My question is: How will the Mall’s expansion — and who knows how big it could get in the next 10 years? — mesh with the South Loop plan for more intimate high density living? The two seem disconnected. MOA is a grandiose structure designed to facilitate cars and delivery trucks; it can function only when surrounded by huge roadways that become barriers to pedestrians. I don’t know if I would want to walk from that northeastern corner to, say, the Health Partners Building. It’s not that far, but in the winter, the prairie wind would blow you down.

In a sense, however, the South Loop plan could never become a reality without the Mall. Last year, says Jasper, it drew 42 million visitors and broke the $1 billion mark for sales. While a whole lot of malls are going sideways, MOA is in a class by itself, says retail analyst Jim McComb, president of the McComb Group in Minneapolis. About half of its customers come from outside a 150-mile radius, many of them from overseas. While gawping at the immense structure, they drop a lot of dough, producing millions in sales and income taxes for the state and property tax revenues for Bloomington.

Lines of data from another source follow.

Lemma is_prefix_trans (k l m : list string) :
  is_prefix k l = true -> is_prefix l m = true -> is_prefix k m = true.
Proof.
  revert l m. induction k as [|a k IH]; intros l m; [reflexivity|].
  destruct l as [|b l]; [discriminate|].
  destruct m as [|c m]; [discriminate|].
  cbn [is_prefix]. rewrite !andb_true_iff.
  intros [Hab Hkl] [Hbc Hlm]. apply String.eqb_eq in Hab, Hbc. subst.
  rewrite String.eqb_refl. split; [reflexivity|]. exact (IH l m Hkl Hlm).
Qed.

(** Storing at the place of [p] changes what is at that place only. *)
Lemma node_at_insert_ne (fsys : filesystem) (p : string) (n : node)
    (k : list string) :
  k <> abspath fsys p -> node_at (<[p := n]> fsys) k = node_at fsys k.
Proof.
  intros N. unfold node_at, insert, filesystem_insert. cbn [cwd tree].
  destruct (is_prefix k (cwd fsys)); [reflexivity|].
  apply lookup_insert_ne. congruence.
Qed.

Lemma node_at_insert_eq (fsys : filesystem) (p : string) (n : node) :
  node_at fsys (abspath fsys p) <> Some Dir ->
  node_at (<[p := n]> fsys) (abspath fsys p) = Some n.
Proof.
  unfold node_at, insert, filesystem_insert. cbn [cwd tree].
  destruct (is_prefix (abspath fsys p) (cwd fsys)); [congruence|].
  intros _. apply lookup_insert_eq.
Qed.

Lemma node_at_insert_Dir (fsys : filesystem) (p : string) :
  node_at (<[p := Dir]> fsys) (abspath fsys p) = Some Dir.
Proof.
  unfold node_at, insert, filesystem_insert. cbn [cwd tree].
  destruct (is_prefix (abspath fsys p) (cwd fsys)); [reflexivity|].
  apply lookup_insert_eq.
Qed.

Lemma lookup_fs_insert_ne (fsys : filesystem) (p q : string) (n : node) :
  abspath fsys q <> abspath fsys p -> (<[p := n]> fsys) !! q = fsys !! q.
Proof.
  intros N. rewrite !lookup_fs. unfold stat.
  change (abspath (<[p := n]> fsys) q) with (abspath fsys q).
  rewrite (node_at_insert_ne fsys p n _ N). reflexivity.
Qed.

In its 20 years of existence, the number of (hospitality-tax generating) hotel rooms has risen from 5,000 to 8,000. Perhaps most important, contends Lee, is that the Mall has given the area an identity. “If you say ‘South Loop,’ nobody knows what you’re talking about,” he says. “But you can talk about the Mall, people from all over nod: yeah, I know that.”

Maybe they should rename the area MallWorld or Mallandia or, to get more lyrical, Mallifluous.

Think of the Mall as a petite version of Disney World. Without it, nobody would have heard of Orlando, Fla. The theme parks — love ’em or hate ’em, they are what they are — draw millions of visitors and money. Outside the Disney complexes, however, sit a lot of neglected strip shopping centers, ugly hotels, big box stores and suburban sprawl. 

 Bloomington’s planners are trying to do better than that. Let’s hope they succeed.